(Dataset entries)
────────────────

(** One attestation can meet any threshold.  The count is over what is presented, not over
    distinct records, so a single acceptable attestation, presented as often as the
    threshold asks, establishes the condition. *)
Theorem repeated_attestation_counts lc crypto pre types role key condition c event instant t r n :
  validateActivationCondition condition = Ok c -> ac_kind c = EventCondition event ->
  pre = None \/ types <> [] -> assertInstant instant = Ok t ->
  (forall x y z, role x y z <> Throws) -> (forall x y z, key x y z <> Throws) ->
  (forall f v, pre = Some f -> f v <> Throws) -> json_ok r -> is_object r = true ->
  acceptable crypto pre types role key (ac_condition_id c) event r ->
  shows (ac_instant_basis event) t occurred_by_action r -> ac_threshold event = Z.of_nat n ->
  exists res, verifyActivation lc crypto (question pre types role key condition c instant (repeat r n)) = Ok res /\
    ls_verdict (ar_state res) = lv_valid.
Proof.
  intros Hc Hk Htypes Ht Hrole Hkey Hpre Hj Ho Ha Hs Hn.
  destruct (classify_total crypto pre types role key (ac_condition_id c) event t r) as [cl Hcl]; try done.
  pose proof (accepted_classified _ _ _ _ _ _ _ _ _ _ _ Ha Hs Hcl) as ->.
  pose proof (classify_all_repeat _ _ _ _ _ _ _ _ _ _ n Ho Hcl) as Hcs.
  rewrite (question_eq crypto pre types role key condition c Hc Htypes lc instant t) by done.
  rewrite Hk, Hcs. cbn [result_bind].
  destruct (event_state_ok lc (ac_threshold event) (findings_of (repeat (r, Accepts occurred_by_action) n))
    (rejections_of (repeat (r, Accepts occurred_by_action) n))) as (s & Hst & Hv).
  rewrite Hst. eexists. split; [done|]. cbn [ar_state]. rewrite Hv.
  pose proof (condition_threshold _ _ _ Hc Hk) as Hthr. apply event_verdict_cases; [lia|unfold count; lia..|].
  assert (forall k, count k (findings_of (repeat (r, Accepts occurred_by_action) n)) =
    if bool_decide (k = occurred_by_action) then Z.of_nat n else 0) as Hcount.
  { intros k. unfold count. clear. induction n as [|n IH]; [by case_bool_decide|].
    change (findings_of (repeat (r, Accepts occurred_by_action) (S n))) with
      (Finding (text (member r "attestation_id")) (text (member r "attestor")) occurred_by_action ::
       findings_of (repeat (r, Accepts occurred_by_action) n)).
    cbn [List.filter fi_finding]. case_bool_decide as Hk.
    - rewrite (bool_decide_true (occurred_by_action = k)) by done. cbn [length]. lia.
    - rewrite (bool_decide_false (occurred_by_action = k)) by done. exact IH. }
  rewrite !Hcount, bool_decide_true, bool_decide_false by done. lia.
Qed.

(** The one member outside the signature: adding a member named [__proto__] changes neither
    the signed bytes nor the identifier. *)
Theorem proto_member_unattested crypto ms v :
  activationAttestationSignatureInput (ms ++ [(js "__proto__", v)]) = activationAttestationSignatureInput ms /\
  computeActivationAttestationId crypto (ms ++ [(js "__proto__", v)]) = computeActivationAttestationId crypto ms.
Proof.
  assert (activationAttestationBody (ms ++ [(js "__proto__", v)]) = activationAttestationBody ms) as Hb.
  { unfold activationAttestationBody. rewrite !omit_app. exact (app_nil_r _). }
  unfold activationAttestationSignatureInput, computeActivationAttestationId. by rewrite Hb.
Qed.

────────────────

- **Exercise directions**
May I have all of the records repeated exactly?

- **Completed exercise**
(** One attestation can meet any threshold.  The count is over what is presented, not over
    distinct records, so a single acceptable attestation, presented as often as the
    threshold asks, establishes the condition. *)
Theorem repeated_attestation_counts lc crypto pre types role key condition c event instant t r n :
  validateActivationCondition condition = Ok c -> ac_kind c = EventCondition event ->
  pre = None \/ types <> [] -> assertInstant instant = Ok t ->
  (forall x y z, role x y z <> Throws) -> (forall x y z, key x y z <> Throws) ->
  (forall f v, pre = Some f -> f v <> Throws) -> json_ok r -> is_object r = true ->
  acceptable crypto pre types role key (ac_condition_id c) event r ->
  shows (ac_instant_basis event) t occurred_by_action r -> ac_threshold event = Z.of_nat n ->
  exists res, verifyActivation lc crypto (question pre types role key condition c instant (repeat r n)) = Ok res /\
    ls_verdict (ar_state res) = lv_valid.
Proof.
  intros Hc Hk Htypes Ht Hrole Hkey Hpre Hj Ho Ha Hs Hn.
  destruct (classify_total crypto pre types role key (ac_condition_id c) event t r) as [cl Hcl]; try done.
  pose proof (accepted_classified _ _ _ _ _ _ _ _ _ _ _ Ha Hs Hcl) as ->.
  pose proof (classify_all_repeat _ _ _ _ _ _ _ _ _ _ n Ho Hcl) as Hcs.
  rewrite (question_eq crypto pre types role key condition c Hc Htypes lc instant t) by done.
  rewrite Hk, Hcs. cbn [result_bind].
  destruct (event_state_ok lc (ac_threshold event) (findings_of (repeat (r, Accepts occurred_by_action) n))
    (rejections_of (repeat (r, Accepts occurred_by_action) n))) as (s & Hst & Hv).
  rewrite Hst. eexists. split; [done|]. cbn [ar_state]. rewrite Hv.
  pose proof (condition_threshold _ _ _ Hc Hk) as Hthr. apply event_verdict_cases; [lia|unfold count; lia..|].
  assert (forall k, count k (findings_of (repeat (r, Accepts occurred_by_action) n)) =
    if bool_decide (k = occurred_by_action) then Z.of_nat n else 0) as Hcount.
  { intros k. unfold count. clear. induction n as [|n IH]; [by case_bool_decide|].
    change (findings_of (repeat (r, Accepts occurred_by_action) (S n))) with
      (Finding (text (member r "attestation_id")) (text (member r "attestor")) occurred_by_action ::
       findings_of (repeat (r, Accepts occurred_by_action) n)).
    cbn [List.filter fi_finding]. case_bool_decide as Hk.
    - rewrite (bool_decide_true (occurred_by_action = k)) by done. cbn [length]. lia.
    - rewrite (bool_decide_false (occurred_by_action = k)) by done. exact IH. }
  rewrite !Hcount, bool_decide_true, bool_decide_false by done. lia.
Qed.

(** The one member outside the signature: adding a member named [__proto__] changes neither
    the signed bytes nor the identifier. *)
Theorem proto_member_unattested crypto ms v :
  activationAttestationSignatureInput (ms ++ [(js "__proto__", v)]) = activationAttestationSignatureInput ms /\
  computeActivationAttestationId crypto (ms ++ [(js "__proto__", v)]) = computeActivationAttestationId crypto ms.
Proof.
  assert (activationAttestationBody (ms ++ [(js "__proto__", v)]) = activationAttestationBody ms) as Hb.
  { unfold activationAttestationBody. rewrite !omit_app. exact (app_nil_r _). }
  unfold activationAttestationSignatureInput, computeActivationAttestationId. by rewrite Hb.
Qed.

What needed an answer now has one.